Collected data
****************************************
(* ===== verification/Persist.v ===== *)
(** ca-core/src/lib.rs: the snapshot file and the file-backed store. *)

From S2P Require Export CaStore.

(** ** The file system

    What [std::fs] does to the snapshot and its temporary sibling. Each system call
    takes the next entry of a list of outcomes: it works, fails (a write may have
    written a part), or the process stops during it, killed or with its machine, which
    is [Panic]: it does not go on. A list that has ended works.

    What the process sees is not what the medium holds. The bytes of a file are on the
    medium once the file has been synced; before that a stop of the machine may leave
    anything in it. A rename is on the medium once the directory has been synced; before
    that a stop of the machine may leave the path with any of the files it named since. *)

Inductive Fault :=
| Works
| Fails (partial : list byte)
| Stops (partial : list byte) (done : bool).

Record Contents := mkContents { ct_bytes : list byte; ct_synced : bool }.

Record Disk := mkDisk {
  disk_file : option Contents;
  disk_temporary : option Contents;
  disk_former : list (option Contents);   (* what the path may still name on the medium *)
  disk_faults : list Fault;
}.

(** The outcome of the next system call. *)
Definition next_fault {E} : M Disk E Fault := fun d =>
  (Ok (hd Works (disk_faults d)),
   mkDisk (disk_file d) (disk_temporary d) (disk_former d) (tl (disk_faults d))).
#[export] Program Instance PersistentStore_laws : CaStoreLaws PersistentStore := {
  store_inv := persistent_inv;
  store_view := persistent_view;
  store_ttl s := rc_ttl_seconds (st_replay (ps_state s));
  provision_law := persistent_provision;
  set_environment_law := persistent_set_environment;
  put_subscription_law := persistent_put;
  claim_law := persistent_claim;
  check_law := persistent_check;
}.
Next Obligation. reflexivity. Qed.
Next Obligation. intros s []. done. Qed.
Next Obligation. intros s k sub Hs. apply stored_in_slot, Hs. Qed.
Next Obligation. reflexivity. Qed.
Next Obligation.
  intros ty s Hs. eexists. split; [reflexivity|]. apply bucket_listing. apply Hs.
Qed.

(** ** Durability *)

(** A mutation of the store, by the CA or by the daemon at start. *)
Inductive PersistentCall :=
| StoreMutation (c : StoreCall)
| Reconcile (configured : list (AgentId * PublicKeys)).

Definition persistent_call (c : PersistentCall) : M PersistentStore Error unit :=
  match c with
  | StoreMutation (CallProvision a k) => provision a k
  | StoreMutation (CallSetEnvironment a e) => set_environment a e
  | StoreMutation (CallPut sub) => put_subscription sub
  | StoreMutation (CallClaim sub) => claim_subscription sub;; mret tt
  | StoreMutation (CallMark sender session now) => check_and_mark sender session now
  | Reconcile configured => PersistentStore_reconcile_agents configured
  end.

(** The calls one after another, until the machine stops in one. *)
Fixpoint persistent_run (calls : list PersistentCall) (s : PersistentStore) :
    list (Res unit) * PersistentStore :=
  match calls with
  | [] => ([], s)
  | c :: calls' =>
      match persistent_call c s with
      | (Panic, s1) => ([Panic], s1)
      | (r, s1) => let '(rs, s2) := persistent_run calls' s1 in (r :: rs, s2)
      end
  end.

(** What a call does to a view, when it works. *)
Definition retain_view (k : gmap AgentId PublicKeys) (v : StoreView) : StoreView :=
  let keep := unchanged (view_keys v) k in
  mkView k (filter (fun kv => keep kv.1) (view_environments v))
    (fun x => if keep x.2.1 then view_stored v x else None)
    (filter (fun kv => keep kv.1.1) (view_sessions v)).

Definition call_effect (limits : StoreLimits) (c : PersistentCall) (v : StoreView) : StoreView :=
  match c with
  | StoreMutation (CallProvision a k) => add_key a k v
  | StoreMutation (CallSetEnvironment a e) => add_environment a e v
  | StoreMutation (CallPut sub) => set_slot (sub_slot sub) (Some sub) v
  | StoreMutation (CallClaim sub) =>
      match sub_kind sub with
      | SubscriptionKind.OneShot =>
          if decide (view_stored v (sub_slot sub) = Some sub) then set_slot (sub_slot sub) None v else v
      | SubscriptionKind.Permanent => v
      end
  | StoreMutation (CallMark sender session now) =>
      set_sessions (<[(sender, session) := saturating_add now (lim_replay_ttl_seconds limits)]>
        (retain_live now (view_sessions v))) v
  | Reconcile configured => retain_view (list_to_map configured) v
  end.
****************************************
When the line with "store_inv := persistent_inv;" is reached in the data above, begin copying, and stop after the line with "(** ** Durability *)"; copy each line exactly, both ends included.

  store_inv := persistent_inv;
  store_view := persistent_view;
  store_ttl s := rc_ttl_seconds (st_replay (ps_state s));
  provision_law := persistent_provision;
  set_environment_law := persistent_set_environment;
  put_subscription_law := persistent_put;
  claim_law := persistent_claim;
  check_law := persistent_check;
}.
Next Obligation. reflexivity. Qed.
Next Obligation. intros s []. done. Qed.
Next Obligation. intros s k sub Hs. apply stored_in_slot, Hs. Qed.
Next Obligation. reflexivity. Qed.
Next Obligation.
  intros ty s Hs. eexists. split; [reflexivity|]. apply bucket_listing. apply Hs.
Qed.

(** ** Durability *)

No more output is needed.